House Speaker Nancy Pelosi held a virtual roundtable with small-business owners and advocacy organizations Tuesday afternoon as the federal government’s program for supporting businesses with fewer than 500 employees was well on its way to exhausting the roughly $640 billion Congress has allocated to it so far.
The speaker said that she was working closely with fellow Democrats on efforts to reform the Paycheck Protection Program to ensure greater transparency and greater access by the smallest of small businesses, but she also stressed that Congress should be “expanding support beyond PPP to provide more resources” to the tens of millions of small businesses impacted by the COVID-19 epidemic, urging small-business owners to support a sweeping Paycheck Guarantee Act that would reimburse employers of all types and sizes for payroll and benefit costs.
The Paycheck Protection Program offers small businesses low-interest loans to cover two months of payroll and other expenses that can be forgiven in proportion to the level of pre-crisis employment maintained as of June 30. The loans are backed by the Small Business Administration, but originated by private banks, and the program has been dogged by accusations that banks were serving their largest and longest-standing clients first, leaving the smallest businesses and those most in need without access to aid.
Data from the Small Business Administration shows the average loan size has fallen to $79,000 after Congress authorized a second round of funding for the program late last month, down from $206,000 in the first.
Nevertheless, if new loan issuance maintains last week’s pace, the SBA will be set to exhaust new funding by Friday, when it will have issued roughly 5.6 million loans, which may not be nearly enough to meet the need for the 30 million small businesses operating across the country. A poll released Tuesday by the U.S. Chamber of Commerce showed that 47% of small business, or 14 million firms, say a PPP loan is critical to keeping their businesses open.
“There is an obvious need for continued financial support,” Neil Bradley, executive vice president and chief policy officer at the U.S. Chamber of Commerce, told MarketWatch.

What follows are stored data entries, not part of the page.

(** * AN30259A LED driver: shadow-register model of drivers/leds/leds-an30259a.c

    The driver keeps a 21-byte shadow image of the chip's registers, mutates
    it through [leds_on] and [leds_set_slope_mode], and flushes it to the chip
    with [leds_i2c_write_all].  This file embeds those functions, the two
    callers that compute their arguments ([an30259a_start_led_pattern] and
    [an30259a_set_led_blink]) and the [led_speed] sysfs setter, and proves
    properties of them.

    Conventions.
    - C integers are [Z]; a conversion to [u8] or [u32] is written out with
      [to_u8] / [to_u32] where the source converts (assignment to a [u8]
      object, passing a [u8] parameter, unsigned arithmetic).
    - [shadow_reg] is a [list Z] indexed by register offset; every offset the
      driver computes is below [AN30259A_REG_MAX].
    - A function that can execute an integer division by zero returns
      [option]; [None] is C undefined behaviour.
    - Logging calls (dev_err, pr_info, printk) have no effect on the driver
      state and are left out. *)

From stdpp Require Import base numbers option list.
From Stdlib Require Import ZArith QArith Qround Lia.

Local Open Scope Z_scope.

(** ** Integer conversions *)

Definition to_u8 (z : Z) : Z := z mod 256.
Definition to_u32 (z : Z) : Z := z mod 2 ^ 32.

(** [a / b] on [int]: truncation toward zero, undefined for [b = 0]. *)
Definition c_div_int (a b : Z) : option Z :=
  if b =? 0 then None else Some (Z.quot a b).

(** [a / b] on [unsigned int] operands (both already converted). *)
Definition c_div_uint (a b : Z) : option Z :=
  if b =? 0 then None else Some (a / b).

(** ** Register map and masks *)

Definition AN30259A_REG_SRESET : nat := 0x00.
Definition AN30259A_REG_LEDON : nat := 0x01.
Definition AN30259A_REG_SEL : nat := 0x02.
Definition AN30259A_REG_LED1CC : nat := 0x03.
Definition AN30259A_REG_LED2CC : nat := 0x04.
Definition AN30259A_REG_LED3CC : nat := 0x05.
Definition AN30259A_REG_LED1SLP : nat := 0x06.
Definition AN30259A_REG_LED2SLP : nat := 0x07.
Definition AN30259A_REG_LED3SLP : nat := 0x08.
Definition AN30259A_REG_LED1CNT1 : nat := 0x09.
Definition AN30259A_REG_LED1CNT2 : nat := 0x0a.
Definition AN30259A_REG_LED1CNT3 : nat := 0x0b.
Definition AN30259A_REG_LED1CNT4 : nat := 0x0c.
Definition AN30259A_REG_MAX : nat := 0x15.

Definition AN30259A_MASK_DELAY : Z := 0xf0.
Definition LED_SLOPE_MODE : Z := 0x10.
Definition LED_ON : Z := 0x01.
Definition SLPTT_MAX_VALUE : Z := 7500.
Definition AN30259A_TIME_UNIT : Z := 500.
Definition AN30259A_CTN_RW_FLG : Z := 0x80.
Definition LED_MAX_CURRENT : Z := 0xFF.
Definition LED_OFF : Z := 0x00.

Inductive an30259a_led_enum := LED_R | LED_G | LED_B.

#[global] Instance an30259a_led_enum_eq_dec : EqDecision an30259a_led_enum.
Proof. solve_decision. Defined.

Whether small businesses can expect more support of any kind remains an open question. Senate Majority Leader Mitch McConnell has expressed wariness over enacting new spending measures after Congress has already allocated nearly $3 trillion, and he and House Minority Leader Kevin McCarthy put out a joint statement Friday that they would not support another coronavirus bill unless it provided liability protection for businesses hoping to operate amid the coronavirus epidemic, a measure Democrats have said they would oppose.
Pelosi appears set to organize her caucus around a new bill that champions Democratic priorities, including a proposal by Rep. Pramila Jayapal of Washington that would authorize the Treasury Department to reimburse employers for 100% of their payroll and benefit costs up to $100,000 per employee as an incentive for all businesses, states and localities to maintain their pre-crisis levels of employment. A similar proposal in the Senate has been championed by Senator Mark Warner of Virginia, and others.
Pelosi urged small-business leaders on the call to make their voices heard if they “believe the Jayapal-Warner idea is a good one, because the road from 3 million to 30 million is a long one,” referring to the gap between PPP loans issued and the potential need on the part of small businesses.
There were still glimmers of bipartisanship Tuesday, with Democratic Senator Michael Bennett of Colorado and Republican Senator Todd Young of Indiana proposing a new initiative called the RESTART program aimed at providing longer-term support to small businesses.
RESTART would seek to “provide funding to cover the next six months of payroll, benefits and fixed operating expenses for businesses that have taken a substantial revenue hit during the COVID-19 epidemic,” according to a press release, which would address criticisms that the PPP allowance for two months of payroll expenses is insufficient to combat what has evolved to be a longer-lasting crisis.
The loan would be forgiven in proportion to the revenue losses suffered by the business in 2020, with the remainder repayable over a seven-year period and would be available to all businesses with up to 5,000 employees.